**Source material**
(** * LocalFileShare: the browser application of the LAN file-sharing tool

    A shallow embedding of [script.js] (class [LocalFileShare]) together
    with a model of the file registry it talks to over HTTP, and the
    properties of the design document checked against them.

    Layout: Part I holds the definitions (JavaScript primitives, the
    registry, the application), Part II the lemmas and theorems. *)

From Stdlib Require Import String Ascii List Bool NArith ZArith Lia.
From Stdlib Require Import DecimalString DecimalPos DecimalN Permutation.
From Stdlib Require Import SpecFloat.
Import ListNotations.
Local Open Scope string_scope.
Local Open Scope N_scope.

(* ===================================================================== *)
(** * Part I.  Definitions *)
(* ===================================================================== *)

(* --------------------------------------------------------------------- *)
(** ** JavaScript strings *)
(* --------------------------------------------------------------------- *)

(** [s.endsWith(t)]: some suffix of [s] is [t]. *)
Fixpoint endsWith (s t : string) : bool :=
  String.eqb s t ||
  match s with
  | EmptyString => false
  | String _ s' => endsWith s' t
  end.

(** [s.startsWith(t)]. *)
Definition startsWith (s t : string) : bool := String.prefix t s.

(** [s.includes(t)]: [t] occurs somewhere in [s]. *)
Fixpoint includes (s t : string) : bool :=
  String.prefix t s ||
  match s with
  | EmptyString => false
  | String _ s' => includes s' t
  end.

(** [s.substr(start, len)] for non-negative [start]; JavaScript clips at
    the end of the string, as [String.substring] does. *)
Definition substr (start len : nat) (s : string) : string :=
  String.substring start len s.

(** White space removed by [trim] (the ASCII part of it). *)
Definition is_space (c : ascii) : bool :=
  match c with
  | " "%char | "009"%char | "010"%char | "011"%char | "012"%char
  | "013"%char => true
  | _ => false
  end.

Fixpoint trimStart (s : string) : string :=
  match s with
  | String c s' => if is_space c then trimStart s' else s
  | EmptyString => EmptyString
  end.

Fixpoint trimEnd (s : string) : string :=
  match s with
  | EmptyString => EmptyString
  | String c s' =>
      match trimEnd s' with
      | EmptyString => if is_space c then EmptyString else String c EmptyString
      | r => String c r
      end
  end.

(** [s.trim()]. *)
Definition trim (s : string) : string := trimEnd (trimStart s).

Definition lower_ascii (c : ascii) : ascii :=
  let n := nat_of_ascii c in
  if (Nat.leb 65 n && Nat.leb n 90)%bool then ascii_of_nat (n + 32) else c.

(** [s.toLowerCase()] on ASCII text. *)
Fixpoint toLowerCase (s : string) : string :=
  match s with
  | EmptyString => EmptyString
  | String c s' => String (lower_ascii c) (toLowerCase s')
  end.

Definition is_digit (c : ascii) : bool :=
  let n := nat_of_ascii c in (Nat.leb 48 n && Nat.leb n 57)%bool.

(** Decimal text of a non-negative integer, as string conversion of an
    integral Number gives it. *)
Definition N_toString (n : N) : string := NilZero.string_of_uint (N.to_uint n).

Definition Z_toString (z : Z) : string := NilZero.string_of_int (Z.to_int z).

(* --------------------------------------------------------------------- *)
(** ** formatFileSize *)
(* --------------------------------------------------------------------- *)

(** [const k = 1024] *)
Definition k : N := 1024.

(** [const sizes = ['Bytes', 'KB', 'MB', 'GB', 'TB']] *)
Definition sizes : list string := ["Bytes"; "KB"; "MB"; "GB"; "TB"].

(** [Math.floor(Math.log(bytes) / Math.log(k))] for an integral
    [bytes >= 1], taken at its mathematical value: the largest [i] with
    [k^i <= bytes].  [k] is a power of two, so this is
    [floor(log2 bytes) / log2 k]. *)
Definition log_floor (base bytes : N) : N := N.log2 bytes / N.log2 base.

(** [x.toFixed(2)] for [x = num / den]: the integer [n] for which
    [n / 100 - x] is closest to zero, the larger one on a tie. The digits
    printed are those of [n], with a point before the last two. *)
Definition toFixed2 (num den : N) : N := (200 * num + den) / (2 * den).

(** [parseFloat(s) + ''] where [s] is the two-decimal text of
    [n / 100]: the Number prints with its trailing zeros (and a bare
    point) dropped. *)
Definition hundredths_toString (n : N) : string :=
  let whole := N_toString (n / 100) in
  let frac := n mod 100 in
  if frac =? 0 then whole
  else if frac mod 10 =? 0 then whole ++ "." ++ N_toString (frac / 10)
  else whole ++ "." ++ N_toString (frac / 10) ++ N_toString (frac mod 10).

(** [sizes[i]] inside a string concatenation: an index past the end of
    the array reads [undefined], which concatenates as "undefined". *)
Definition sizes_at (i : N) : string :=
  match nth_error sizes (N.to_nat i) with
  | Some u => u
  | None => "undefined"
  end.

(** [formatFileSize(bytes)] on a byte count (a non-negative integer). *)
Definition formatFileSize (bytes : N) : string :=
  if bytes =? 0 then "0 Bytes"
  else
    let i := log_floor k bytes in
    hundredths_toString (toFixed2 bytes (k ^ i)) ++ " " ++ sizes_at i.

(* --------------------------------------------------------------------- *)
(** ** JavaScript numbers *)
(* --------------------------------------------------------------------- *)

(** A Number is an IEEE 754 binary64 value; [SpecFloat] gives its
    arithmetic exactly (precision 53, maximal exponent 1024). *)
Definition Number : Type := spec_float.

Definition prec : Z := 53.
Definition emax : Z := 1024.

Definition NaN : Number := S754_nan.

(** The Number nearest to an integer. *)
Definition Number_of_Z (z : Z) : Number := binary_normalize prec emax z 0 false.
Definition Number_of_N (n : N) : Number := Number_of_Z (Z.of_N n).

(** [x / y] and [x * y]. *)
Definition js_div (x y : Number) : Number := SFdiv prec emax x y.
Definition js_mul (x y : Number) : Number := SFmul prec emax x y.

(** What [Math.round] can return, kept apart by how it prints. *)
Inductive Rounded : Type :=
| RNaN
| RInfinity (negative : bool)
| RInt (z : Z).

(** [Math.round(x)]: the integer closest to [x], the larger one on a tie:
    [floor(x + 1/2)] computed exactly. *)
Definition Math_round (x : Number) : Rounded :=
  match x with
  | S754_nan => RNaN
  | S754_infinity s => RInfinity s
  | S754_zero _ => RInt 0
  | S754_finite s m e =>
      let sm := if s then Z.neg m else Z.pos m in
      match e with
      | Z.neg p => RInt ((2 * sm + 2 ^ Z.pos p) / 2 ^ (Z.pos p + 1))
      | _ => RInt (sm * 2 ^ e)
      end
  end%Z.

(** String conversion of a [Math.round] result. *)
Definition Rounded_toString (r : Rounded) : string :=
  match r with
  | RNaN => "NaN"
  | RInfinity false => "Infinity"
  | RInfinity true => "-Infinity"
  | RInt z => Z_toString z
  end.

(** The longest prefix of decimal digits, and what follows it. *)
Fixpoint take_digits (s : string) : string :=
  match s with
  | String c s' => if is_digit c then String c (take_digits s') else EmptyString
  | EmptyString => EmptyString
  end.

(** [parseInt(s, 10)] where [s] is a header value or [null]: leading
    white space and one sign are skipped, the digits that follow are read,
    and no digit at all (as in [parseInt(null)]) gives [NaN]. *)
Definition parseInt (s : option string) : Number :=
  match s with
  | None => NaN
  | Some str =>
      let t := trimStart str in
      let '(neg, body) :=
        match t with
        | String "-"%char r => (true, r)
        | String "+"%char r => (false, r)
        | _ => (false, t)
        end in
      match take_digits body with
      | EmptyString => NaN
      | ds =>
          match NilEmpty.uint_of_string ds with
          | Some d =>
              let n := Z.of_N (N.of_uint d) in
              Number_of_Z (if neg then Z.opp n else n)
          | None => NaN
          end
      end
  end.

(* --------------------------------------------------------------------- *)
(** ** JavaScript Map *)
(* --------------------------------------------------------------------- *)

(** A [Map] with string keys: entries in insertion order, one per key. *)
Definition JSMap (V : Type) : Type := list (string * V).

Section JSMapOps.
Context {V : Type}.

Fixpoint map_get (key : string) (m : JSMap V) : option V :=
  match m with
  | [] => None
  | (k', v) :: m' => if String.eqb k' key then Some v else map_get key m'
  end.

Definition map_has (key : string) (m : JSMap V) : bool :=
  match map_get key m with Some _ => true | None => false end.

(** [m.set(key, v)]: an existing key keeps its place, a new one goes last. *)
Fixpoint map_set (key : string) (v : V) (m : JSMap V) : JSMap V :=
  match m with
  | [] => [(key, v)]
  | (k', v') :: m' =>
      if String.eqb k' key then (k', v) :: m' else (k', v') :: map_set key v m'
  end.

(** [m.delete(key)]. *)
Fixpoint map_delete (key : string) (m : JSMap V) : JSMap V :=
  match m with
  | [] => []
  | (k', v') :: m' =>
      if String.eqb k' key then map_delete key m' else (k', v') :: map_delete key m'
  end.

**Activity**
Copy out the lines above word for word, stopping after the line containing "registry, the application), Part".

**Task answer**
(** * LocalFileShare: the browser application of the LAN file-sharing tool

    A shallow embedding of [script.js] (class [LocalFileShare]) together
    with a model of the file registry it talks to over HTTP, and the
    properties of the design document checked against them.

    Layout: Part I holds the definitions (JavaScript primitives, the
    registry, the application), Part II the lemmas and theorems. *)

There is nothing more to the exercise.